Fungi, a type of primitive vegetable, can be transmitted to humans from various sources including other humans and the air. Skin fungus often poses no risk, but the right conditions, particularly an increase in moisture, can cause it to develop into a fungal infection. These types of skin infections are common, often easily treatable with special creams or pills, and can be prevented with proper hygiene techniques. Individuals with compromised immune systems might require more aggressive treatment, and they are more at risk for having a skin fungal infection develop into a serious internal ailment.
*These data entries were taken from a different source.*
(* ===== verification/Tracking.v ===== *)
(** * Resource tracking (src/util/cd/resource_tracking.go, src/util/kube/kube.go)

    A resource says which application it belongs to in a label or in an
    annotation, the tracking id, and in a second annotation to which installation
    of the program that application belongs. *)

From S2P Require Import Prelude GoStd Kube.
From Stdlib Require Import Ascii.
Local Open Scope string_scope.
Local Open Scope list_scope.

(** ** Objects *)

(** A map of strings in an object, found by [nestedNullableStringMap]: missing or
    null, a map, or something else, which is an error *)
Inductive string_map := NoMap | StringMap (m : gmap string string) | BadMap.
(** [spec.selector]: missing or empty, set by the user, not a map, or the labels
    that [SetAppInstanceLabel] puts there *)
Inductive selector := NoSelector | OwnSelector | BadSelector | MatchLabels (m : gmap string string).

Record resource := {
  ResGVK : GroupVersionKind;
  ResName : string;
  ResNamespace : string;
  ResLabels : string_map;
  ResAnnotations : string_map;
  TemplateLabels : string_map;
  Selector : selector;
}.

Definition set_Labels (l : string_map) (r : resource) : resource :=
  {| ResGVK := ResGVK r; ResName := ResName r; ResNamespace := ResNamespace r; ResLabels := l;
     ResAnnotations := ResAnnotations r; TemplateLabels := TemplateLabels r; Selector := Selector r |}.
Definition set_Annotations (a : string_map) (r : resource) : resource :=
  {| ResGVK := ResGVK r; ResName := ResName r; ResNamespace := ResNamespace r; ResLabels := ResLabels r;
     ResAnnotations := a; TemplateLabels := TemplateLabels r; Selector := Selector r |}.
Definition set_template (t : string_map) (s : selector) (r : resource) : resource :=
  {| ResGVK := ResGVK r; ResName := ResName r; ResNamespace := ResNamespace r; ResLabels := ResLabels r;
     ResAnnotations := ResAnnotations r; TemplateLabels := t; Selector := s |}.

(** An error is its text. *)
Definition result (A : Type) : Type := string + A.
#[export] Instance result_bind : MBind result :=
  λ A B f x, match x with inl e => inl e | inr a => f a end.

Definition LabelKeyLegacyApplicationName : string := "applications.apps.hanzo.ai/app-name".
Definition LabelKeyAppInstance : string := "app.kubernetes.io/instance".
Definition AnnotationKeyAppInstance : string := "apps.hanzo.ai/tracking-id".
Definition AnnotationInstallationID : string := "apps.hanzo.ai/installation-id".

Definition nestedNullableStringMap (f : string_map) : result (option (gmap string string)) :=
  match f with
  | NoMap => inr None
  | StringMap m => inr (Some m)
  | BadMap => inl "not a map of strings"
  end.

Definition put (key val : string) (m : option (gmap string string)) : string_map :=
  StringMap (<[key := val]> (default ∅ m)).

(** The labels of the pod template, for the kinds that have one; they are read with
    [NestedMap], for which null is an error too.  Labels that are not strings, which
    Kubernetes rejects, are left out. *)
Definition label_template (key val : string) (r : resource) : result (gmap string string * resource) :=
  match TemplateLabels r with
  | NoMap => inr ({[key := val]}, set_template (StringMap {[key := val]}) (Selector r) r)
  | StringMap m => inr (<[key := val]> m, set_template (StringMap (<[key := val]> m)) (Selector r) r)
  | BadMap => inl "not a map"
  end.

Definition APIVersion (g : GroupVersionKind) : string := gv_string g.

Definition label_pod_template (key val : string) (r : resource) : result resource :=
  let g := ResGVK r in
  if existsb (String.eqb (Group g)) ["apps"; "extensions"] then
    if existsb (String.eqb (Kind g)) ["Deployment"; "ReplicaSet"; "StatefulSet"; "DaemonSet"] then
      x ← label_template key val r;
      let '(templateLabels, r) := x in
      if existsb (String.eqb (APIVersion g)) ["apps/v1beta1"; "extensions/v1beta1"] then
        match Selector r with
        | BadSelector => inl "not a map"
        | NoSelector => inr (set_template (TemplateLabels r) (MatchLabels (delete key templateLabels)) r)
        | _ => inr r
        end
      else inr r
    else inr r
  else if String.eqb (Group g) "batch" then
    if String.eqb (Kind g) "Job" then x ← label_template key val r; inr x.2
    else inr r
  else inr r.

Definition SetAppInstanceLabel (target : resource) (key val : string) : result resource :=
  labels ← nestedNullableStringMap (ResLabels target);
  let target := set_Labels (put key val labels) target in
  if negb (String.eqb key LabelKeyLegacyApplicationName) then inr target
  else label_pod_template key val target.

Definition SetAppInstanceAnnotation (target : resource) (key val : string) : result resource :=
  annotations ← nestedNullableStringMap (ResAnnotations target);
  inr (set_Annotations (put key val annotations) target).

Definition GetAppInstanceAnnotation (un : resource) (key : string) : result string :=
  annotations ← nestedNullableStringMap (ResAnnotations un);
  inr (default "" (annotations ≫= lookup key)).

Definition GetAppInstanceLabel (un : resource) (key : string) : result string :=
  labels ← nestedNullableStringMap (ResLabels un);
  inr (default "" (labels ≫= lookup key)).

(** Without the key; a map that becomes empty is removed. *)
Definition drop_key (key : string) (m : gmap string string) : string_map :=
  match m !! key with
  | None => StringMap m
  | Some _ => if bool_decide (delete key m = ∅) then NoMap else StringMap (delete key m)
  end.

Definition RemoveLabel (un : resource) (key : string) : result resource :=
  labels ← nestedNullableStringMap (ResLabels un);
  match labels with
  | None => inr un
  | Some m => inr (set_Labels (drop_key key m) un)
  end.

Definition RemoveAnnotation (un : resource) (key : string) : result resource :=
  annotations ← nestedNullableStringMap (ResAnnotations un);
  match annotations with
  | None => inr un
  | Some m => inr (set_Annotations (drop_key key m) un)
  end.

(** ** Tracking ids *)

Record AppInstanceValue := {
  ApplicationName : string; AppGroup : string; AppKind : string; AppNamespace : string; AppResName : string;
}.

Definition BuildAppInstanceValue (v : AppInstanceValue) : string :=
  ApplicationName v +:+ ":" +:+ AppGroup v +:+ "/" +:+ AppKind v +:+ ":" +:+ AppNamespace v +:+ "/" +:+ AppResName v.

(** [strings.SplitN] into at most [n] + 1 fields *)
Fixpoint SplitN_aux (sep : ascii) (n : nat) (s cur : string) : list string :=
  match s with
  | "" => [string_rev cur]
  | String c r =>
      match n with
      | O => [string_rev cur +:+ s]
      | S n' =>
          if Ascii.eqb c sep then string_rev cur :: SplitN_aux sep n' r ""
          else SplitN_aux sep n r (String c cur)
      end
  end.
Definition SplitN (s : string) (sep : ascii) (n : nat) : list string := SplitN_aux sep (n - 1) s "".

(** [None] is [ErrWrongResourceTrackingFormat]. *)
Definition ParseAppInstanceValue (value : string) : option AppInstanceValue :=
  match SplitN value ":"%char 3 with
  | [appName; part1; part2] =>
      match Split part1 "/"%char, Split part2 "/"%char with
      | [group; kind], [ns; name] =>
          Some {| ApplicationName := appName; AppGroup := group; AppKind := kind; AppNamespace := ns; AppResName := name |}
      | _, _ => None
      end
  | _ => None
  end.

Definition UnstructuredToAppInstanceValue (un : resource) (appName namespace : string) : AppInstanceValue :=
  {| ApplicationName := appName; AppGroup := Group (ResGVK un); AppKind := Kind (ResGVK un);
     AppNamespace := if String.eqb (ResNamespace un) "" then namespace else ResNamespace un; AppResName := ResName un |}.

(** ** Methods *)
Definition TrackingMethodLabel : string := "label".
Definition TrackingMethodAnnotation : string := "annotation".
Definition TrackingMethodAnnotationAndLabel : string := "annotation+label".
Definition IsOldTrackingMethod (trackingMethod : string) : bool :=
  String.eqb trackingMethod "" || String.eqb trackingMethod TrackingMethodLabel.

(** [un.GetAnnotations()] is nil in case of an error. *)
Definition GetAnnotations (un : resource) : option (gmap string string) :=
  match ResAnnotations un with StringMap m => Some m | _ => None end.

Definition getAppInstanceValue (un : resource) (installationID : string) : option AppInstanceValue :=
  let annotations := GetAnnotations un in
  if (negb (String.eqb installationID "") && (if annotations is Some _ then false else true)) ||
     negb (String.eqb (default "" (annotations ≫= lookup AnnotationInstallationID)) installationID)
  then None
  else
    match GetAppInstanceAnnotation un AnnotationKeyAppInstance with
    | inl _ => None
    | inr annotation => ParseAppInstanceValue annotation
    end.

Definition GetAppName (un : resource) (key trackingMethod instanceID : string) : string :=
  if String.eqb trackingMethod TrackingMethodLabel then
    match GetAppInstanceLabel un key with inl _ => "" | inr label => label end
  else default "" (ApplicationName <$> getAppInstanceValue un instanceID).

Definition GetAppInstance (un : resource) (trackingMethod instanceID : string) : option AppInstanceValue :=
  if String.eqb trackingMethod TrackingMethodAnnotation || String.eqb trackingMethod TrackingMethodAnnotationAndLabel
  then getAppInstanceValue un instanceID else None.

(** ** Labels of limited length *)
Definition LabelMaxLength : nat := 63.

Definition ok_char (c : ascii) : bool :=
  let n := nat_of_ascii c in
  (Nat.leb 97 n && Nat.leb n 122) || (Nat.leb 65 n && Nat.leb n 90) || (Nat.leb 48 n && Nat.leb n 57).

(** [OkEndPattern] *)
Fixpoint ends_ok (s : string) : bool :=
  match s with
  | "" => false
  | String c "" => ok_char c
  | String _ r => ends_ok r
  end.

(** The loop, which shortens [val] by a byte in each turn *)
Fixpoint shorten (fuel : nat) (val : string) : option (result string) :=
  if ends_ok val then Some (inr val)
  else if Nat.leb (String.length val) 1
  then Some (inl "unable to truncate label to not end with a special character")
  else
    match fuel with
    | O => None
    | S fuel => shorten fuel (String.substring 0 (String.length val - 1) val)
    end.

(** The fuel is the length; [shorten_ends] shows that it is enough. *)
Definition TruncateLabel (val : string) : result string :=
  if Nat.leb (String.length val) LabelMaxLength then inr val
  else default (inl "") (shorten LabelMaxLength (String.substring 0 LabelMaxLength val)).

(** ** Setting, removing, normalizing

    The resource after an error, which callers discard, is left out. *)
Definition set_annotation (un : resource) (val namespace instanceID : string) : result resource :=
  let value := UnstructuredToAppInstanceValue un val namespace in
  un ← (if negb (String.eqb instanceID "") then SetAppInstanceAnnotation un AnnotationInstallationID instanceID
        else RemoveAnnotation un AnnotationInstallationID);
  SetAppInstanceAnnotation un AnnotationKeyAppInstance (BuildAppInstanceValue value).

Definition SetAppInstance (un : resource) (key val namespace trackingMethod instanceID : string) : result resource :=
  if String.eqb trackingMethod TrackingMethodLabel then SetAppInstanceLabel un key val
  else if String.eqb trackingMethod TrackingMethodAnnotationAndLabel then
    un ← set_annotation un val namespace instanceID;
    labelVal ← TruncateLabel val;
    SetAppInstanceLabel un key labelVal
  else set_annotation un val namespace instanceID.

Definition remove_annotations (un : resource) : result resource :=
  un ← RemoveAnnotation un AnnotationKeyAppInstance;
  RemoveAnnotation un AnnotationInstallationID.

Definition RemoveAppInstance (un : resource) (trackingMethod : string) : result resource :=
  if String.eqb trackingMethod TrackingMethodLabel then RemoveLabel un LabelKeyAppInstance
  else if String.eqb trackingMethod TrackingMethodAnnotationAndLabel then
    un ← remove_annotations un; RemoveLabel un LabelKeyAppInstance
  else remove_annotations un.

(** [Normalize] of a live resource, with both resources present *)
Definition Normalize (config live : resource) (labelKey trackingMethod : string) : result resource :=
  if IsOldTrackingMethod trackingMethod then inr live
  else
    label ← GetAppInstanceLabel live labelKey;
    if String.eqb label "" then inr live
    else if IsCRDGroupVersionKind (ResGVK live) then inr live
    else
      annotation ← GetAppInstanceAnnotation config AnnotationKeyAppInstance;
      live ← SetAppInstanceAnnotation live AnnotationKeyAppInstance annotation;
      label ← GetAppInstanceLabel config labelKey;
      if String.eqb label "" then RemoveLabel live labelKey else inr live.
It is common for the human body to host various fungi and fungi-like organisms on its surface. For instance, candida, which can cause problems like diaper rash and yeast infection, resides on the skin and poses no harm unless certain conditions exist. Moisture, tight clothing, and taking antibiotics, which can alter the balance of organisms living on the body, are just some of the factors that can create a suitable environment for skin fungus to grow. This growth is what becomes a fungal infection, often occurring in skin folds and places that tend to perspire. Common fungal infections include athlete's foot, ringworm, and jock itch.
Skin fungus can come from a variety of sources, and, when it leads to an infection, is often easy to diagnose. Fungi exist in the air, soil, and water, as well as on animals and humans, and any of these sources can transmit fungi to the skin and cause no harm. In addition, those fungal infections that are contagious, like athlete's foot and ringworm, can also be transmitted person to person. Symptoms of infection often include itching, redness, or rash, and an examination or culture of the infected site can be used to determine which skin fungus is the cause.
Fungal infections can generally be treated at home. For instance, over-the-counter topical antifungal creams alleviate athlete's foot, ringworm, and jock itch, as well as diaper rash and vaginal yeast infections. Stronger prescription medications might be required if the infection is severe. Oral medications are sometimes prescribed to those with severe infections or compromised immune systems, such as diabetics and HIV patients. Symptoms that do not respond to medications, last more than a few days, or worsen should be reviewed by a doctor, because a fungal infection can eventually enter the bloodstream and cause a more serious systemic infection.
There are plenty of ways to prevent skin fungus growth and decrease the risk of contracting a contagious fungal infection. They include keeping feet and groin areas clean and dry, wearing laundered cloths made of breathable fabrics, avoiding the sharing of personal items, and wearing shower shoes in public bathing and pool areas. Medicated powders and similar products can also be used to keep the feet dry, but those designed for the groin area should be used with caution, as they can actually increase infections, especially in women.